Tuesday, March 18, 2008

Follow ups


Here's a new picture of Luis, taken last week, a little more than two weeks after the picture I posted last week. He has made great progress, though he still has a ways to go. This week, due to school matriculation for the older kids and the Holy Week holiday, Lucia is not at the Center.
Rich and Corrinne requested a follow-up on Daisy. I'm sorry to say that I don't have any recent info about her. We went back to the family home several weeks ago to check on her; she had gotten bigger and looked very different, but we didn't have a scale so I don't know what she weighed, and the mother has not brought her back to the clinic to be re-weighed. In spite of the social worker's threatening to remove the child from the home if the mother didn't bring the baby in, the fact is that it's a terrible burden on this mother to come back with any regularity--more than a two-hour bus ride each way at a total cost of $5, which the family can ill afford, plus five other children at home. One of these days the social worker will go back out.

Monday, March 10, 2008

Lucia y Luis


For the last two weeks I have been helping out with Luis, a now three-month-old baby who weighed about four pounds when he was born and hardly gained a thing in his first month at home. So he spent 3 weeks in the hospital and then came to CRN. When I first met his mother she was sitting on the edge of the bed with tears running down her cheeks, despondent over her situation - missing her other children who were at home, the house she shares with a sister and brother-in-law and their children. She said that her sister doesn't love her (Lucia's) children, and the father of the baby "se fue" (is gone, presumably for good); she obviously was feeling hopeless. I took a picture during the first week. You might be able to see Luis's fuzzy forehead. This black fuzz is a common sign of malnutrition. (Sorry about the orientation; I should have posted it vertically but I can't change it.)
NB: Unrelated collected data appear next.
(** * pv-migrate, package rsync: the transfer script, the access grant and
      the rsync job

    A shallow embedding of [internal/rsync] (constants, [scriptTemplate],
    [BuildRsyncScript], [createRsyncPrivateKeySecret], [buildRsyncJobDest],
    [RunRsyncJobOverSSH], [createPSPResources], [ensurePSP]) together with
    the library behaviour these functions rely on: execution of an
    [html/template] in text context, the [sh] control flow of the rendered
    script, and the create contract of the Kubernetes API.

    Go strings are byte strings: [string] (a list of 8-bit [ascii]) is used
    as is.  Go maps are [gmap]s.  A Go [error] result is an [option error],
    [None] standing for [nil]. *)

From Stdlib Require Import ZArith DecimalString Ascii String.
From stdpp Require Import gmap strings list.

Open Scope Z_scope.

(* ===================================================================== *)
(** * Part I: definitions *)
(* ===================================================================== *)

(** ** Characters that the sources write inside string literals *)

Definition nl : string := String "010"%char EmptyString.
Definition dq : string := String "034"%char EmptyString.
Definition bs : string := String "092"%char EmptyString.

(** [cat] glues the pieces of a literal; [q s] is [s] between double
    quotes. *)
Definition cat (pieces : list string) : string :=
  foldr String.append EmptyString pieces.

Definition q (s : string) : string := dq +:+ s +:+ dq.

(** [fmt.Sprint] of an [int]. *)
Definition itoa (z : Z) : string := NilZero.string_of_int (Z.to_int z).

(** ** Errors *)

(** [metav1.StatusReason], the reasons of API status errors. *)
Inductive StatusReason :=
| StatusReasonUnknown
| StatusReasonUnauthorized
| StatusReasonForbidden
| StatusReasonNotFound
| StatusReasonAlreadyExists
| StatusReasonConflict
| StatusReasonInvalid
| StatusReasonBadRequest
| StatusReasonTimeout
| StatusReasonInternalError
| StatusReasonServiceUnavailable.

(** A Go [error]: an API status error, an error of template execution, or
    any other error (transport, key generation, wait timeout, ...). *)
Inductive error :=
| StatusError (reason : StatusReason) (message : string)
| ExecError (message : string)
| OtherError (message : string).

(** [errors.IsAlreadyExists]: the reason of the error is "AlreadyExists";
    [false] on [nil]. *)
Definition IsAlreadyExists (err : option error) : bool :=
  match err with
  | Some (StatusError StatusReasonAlreadyExists _) => true
  | _ => false
  end.

(** What a function that returns a pointer and an [error] answers: the
    object with a [nil] error, or a [nil] pointer with the error. *)
Inductive result (T : Type) :=
| Ok (obj : T)
| Err (err : error).
Arguments Ok {T} obj.
Arguments Err {T} err.

(** ** The constants of the package *)

Definition maxRetries : Z := 10.
Definition retryIntervalSecs : Z := 5.
Definition sshConnectTimeoutSecs : Z := 5.
Definition pspName : string := "pv-migrate".

(** ** Templates ([html/template], text context) *)

Module Template.

(** The data a pipeline evaluates to. *)
Inductive value :=
| VBool (b : bool)
| VInt (z : Z)
| VString (s : string).

#[local] Set Warnings "-register-all".

(** The parse tree: literal text, [{{.Field}}], and
    [{{if .Field}} ... {{else}} ... {{end}}].  Trim markers ([-}}]) are
    resolved by the parser: they cut the white space off the text that
    follows, so they leave no trace in the tree. *)
Inductive node :=
| TextNode (text : string)
| ActionNode (fld : string)
| IfNode (fld : string) (thenList elseList : list node).

(** [text/template]'s truth: the zero value of the type is false. *)
Definition isTrue (v : value) : bool :=
  match v with
  | VBool b => b
  | VInt z => negb (z =? 0)
  | VString s => negb (String.eqb s EmptyString)
  end.

(** [htmlReplacementTable]: the replacement of a byte, if it has one.  The
    table ends at ['>']; every rune beyond it, and every byte of a
    multi-byte or ill-formed sequence, is copied. *)
Definition htmlReplacement (c : ascii) : option string :=
  match nat_of_ascii c with
  | 0%nat => Some (String (ascii_of_nat 239)
                    (String (ascii_of_nat 191)
                      (String (ascii_of_nat 189) EmptyString)))
  | 34%nat => Some "&#34;"
  | 38%nat => Some "&amp;"
  | 39%nat => Some "&#39;"
  | 43%nat => Some "&#43;"
  | 60%nat => Some "&lt;"
  | 62%nat => Some "&gt;"
  | _ => None
  end.

(** [htmlReplacer s htmlReplacementTable true]. *)
Fixpoint htmlReplacer (s : string) : string :=
  match s with
  | EmptyString => EmptyString
  | String c rest =>
      match htmlReplacement c with
      | Some repl => repl +:+ htmlReplacer rest
      | None => String c (htmlReplacer rest)
      end
  end.

(** [stringify] followed by the escaper that the package adds to every
    pipeline in text context. *)
Definition htmlEscaper (v : value) : string :=
  htmlReplacer
    match v with
    | VBool true => "true"
    | VBool false => "false"
    | VInt z => itoa z
    | VString s => s
    end.

Section Exec.
(** The data the template is executed on: field name to value, [None]
    for a name the struct does not have. *)
Variable dot : string -> option value.

Definition fieldError (fld : string) : error :=
  ExecError ("can't evaluate field " +:+ fld).

(** [state.walk]: the text a node writes, and the error that stops the
    execution. *)
Fixpoint walk (n : node) : string * option error :=
  match n with
  | TextNode text => (text, None)
  | ActionNode fld =>
      match dot fld with
      | Some v => (htmlEscaper v, None)
      | None => (EmptyString, Some (fieldError fld))
      end
  | IfNode fld thenList elseList =>
      match dot fld with
      | None => (EmptyString, Some (fieldError fld))
      | Some v =>
          (fix walkList (l : list node) : string * option error :=
             match l with
             | [] => (EmptyString, None)
             | n' :: l' =>
                 match walk n' with
                 | (out, None) =>
                     let (out', err) := walkList l' in (out +:+ out', err)
                 | (out, Some err) => (out, Some err)
                 end
             end) (if isTrue v then thenList else elseList)
      end
  end.

(** [Template.Execute]: the nodes of the root list in order; what was
    written stays in the buffer when a node fails. *)
Fixpoint Execute (l : list node) : string * option error :=
  match l with
  | [] => (EmptyString, None)
  | n :: l' =>
      match walk n with
      | (out, None) =>
          let (out', err) := Execute l' in (out +:+ out', err)
      | (out, Some err) => (out, Some err)
      end
  end.
End Exec.

End Template.

(** ** The script *)

Import Template.

(** [type script struct]. *)
Record script := {
  MaxRetries : Z;
  DeleteExtraneousFiles : bool;
  NoChown : bool;
  SshTargetHost : string;
  SshConnectTimeoutSecs : Z;
  RetryIntervalSecs : Z
}.

(** Field access by name, as the template engine does it by reflection. *)
Definition script_field (s : script) (name : string) : option value :=
  if String.eqb name "MaxRetries" then Some (VInt (MaxRetries s))
  else if String.eqb name "DeleteExtraneousFiles"
       then Some (VBool (DeleteExtraneousFiles s))
  else if String.eqb name "NoChown" then Some (VBool (NoChown s))
  else if String.eqb name "SshTargetHost"
       then Some (VString (SshTargetHost s))
  else if String.eqb name "SshConnectTimeoutSecs"
       then Some (VInt (SshConnectTimeoutSecs s))
  else if String.eqb name "RetryIntervalSecs"
       then Some (VInt (RetryIntervalSecs s))
  else None.

(** [scriptTemplate], as [Parse] reads the literal.  Each text node ends
    where the next action begins; after [-}}] the text resumes at its first
    character that is not white space. *)
Definition scriptTemplate : list node :=
  [ TextNode (cat [nl; "n=0"; nl; "rc=1"; nl; "retries="]);
    ActionNode "MaxRetries";
    TextNode (cat [nl;
      "until [ "; q "$n"; " -ge "; q "$retries"; " ]"; nl;
      "do"; nl;
      "  rsync "; bs; nl;
      "    -avzh "; bs; nl;
      "    --progress "; bs; nl;
      "    "]);
    IfNode "DeleteExtraneousFiles"
      [ TextNode (cat ["--delete "; bs; nl; "    "]) ]
      [];
    IfNode "NoChown"
      [ TextNode (cat ["--no-o --no-g "; bs; nl; "    "]) ]
      [];
    IfNode "SshTargetHost"
      [ TextNode (cat ["-e "; dq;
          "ssh -o StrictHostKeyChecking=no -o UserKnownHostsFile=/dev/null -o ConnectTimeout="]);
        ActionNode "SshConnectTimeoutSecs";
        TextNode (cat [dq; " "; bs; nl; "    root@"]);
        ActionNode "SshTargetHost";
        TextNode (cat [":/source/ "; bs; nl; "    "]) ]
      [ TextNode (cat ["/source/ "; bs; nl; "    "]) ];
    TextNode (cat [
      "/dest/ && "; bs; nl;
      "    rc=0 && "; bs; nl;
      "    break"; nl;
      "  n=$((n+1))"; nl;
      "  echo "; dq; "rsync attempt $n/"]);
    ActionNode "MaxRetries";
    TextNode " failed, waiting ";
    ActionNode "RetryIntervalSecs";
    TextNode (cat [" seconds before trying again"; dq; nl; "  sleep "]);
    ActionNode "RetryIntervalSecs";
    TextNode (cat [nl;
      "done"; nl;
      nl;
      "if [ $rc -ne 0 ]; then"; nl;
      "  echo "; q "Rsync job failed after $retries retries"; nl;
      "fi"; nl;
      "exit $rc"; nl]) ].

(** The struct [BuildRsyncScript] fills in (its local [s]). *)
Definition scriptData (deleteExtraneousFiles noChown : bool)
    (sshTargetHost : string) : script :=
  {| MaxRetries := maxRetries;
     DeleteExtraneousFiles := deleteExtraneousFiles;
     NoChown := noChown;
     SshTargetHost := sshTargetHost;
     SshConnectTimeoutSecs := sshConnectTimeoutSecs;
     RetryIntervalSecs := retryIntervalSecs |}.

Definition BuildRsyncScript (deleteExtraneousFiles noChown : bool)
    (sshTargetHost : string) : string * option error :=
  let s := scriptData deleteExtraneousFiles noChown sshTargetHost in
  match Execute (script_field s) scriptTemplate with
  | (_, Some err) => (EmptyString, Some err)
  | (templatedScript, None) => (templatedScript, None)
  end.

(** ** The control flow of the rendered script under [sh -c]

    Whatever the three parameters are, the rendered text is the same shell
    program around one [rsync] command:
<<
    n=0; rc=1; retries=R
    until [ "$n" -ge "$retries" ]; do
      rsync ARGS && rc=0 && break
      n=$((n+1))
      echo "rsync attempt $n/R failed, waiting D seconds before trying again"
      sleep D
    done
    if [ $rc -ne 0 ]; then echo "Rsync job failed after $retries retries"; fi
    exit $rc
>>
    with [R] and [D] the [MaxRetries] and [RetryIntervalSecs] of the
    struct.  The data-copy tool is a stub: the exit status of its [i]-th
    invocation, counted from 0. *)

Module Sh.

(** What the script does that can be seen from outside. *)
Inductive event :=
| Rsync (status : Z)
| Echo (line : string)
| Sleep (secs : Z).

(** The shell variables. *)
Record vars := { n : Z; rc : Z; retries : Z }.

Section Script.
Variable s : script.
Variable rsync : nat -> Z.

Definition attemptFailed (n : Z) : string :=
  cat ["rsync attempt "; itoa n; "/"; itoa (MaxRetries s);
       " failed, waiting "; itoa (RetryIntervalSecs s);
       " seconds before trying again"].

Definition jobFailed (retries : Z) : string :=
  cat ["Rsync job failed after "; itoa retries; " retries"].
Now the fuzz has almost disappeared. Luis is still terribly floppy, but his eyes are bright and he's begun to make baby sounds and follow my keys when I move them across his field of vision. And he's got a smile like a jack-o-lantern!! His mother's spirits have changed completely, so much so that it's obvious she was suffering from severe depression. I'm working on a follow-up picture to post.

Christ the King Habitat team visitors

Christ the King Habitat team visitors
When the Habitat For Humanity team from Christ the King was in Santo Domingo doing a build across town, the medical professionals in the group took a couple of hours off to visit the Hombro clinic and meet the staff there.

Julio Jaramillo School

Julio Jaramillo School
This elementary school is a couple of blocks from the Hombro clinic; its students are among the many who came for pre-school physical exams, required by the state.

At Santo Domingo's Botanical Garden

At Santo Domingo's Botanical Garden
About the only place of natural beauty in Santo Domingo (other than the Catholic University campus and a few private homes) is the botanical garden. This little guy had just helped himself to a piece of carrot from somebody's hand.

Agnus Dei

Agnus Dei
This is the chapel in the Agnus Dei religious community, where we attended a 3:00 a.m.(!) Easter vigil/sunrise service. There were about 40 people in attendance. The music was exquisite.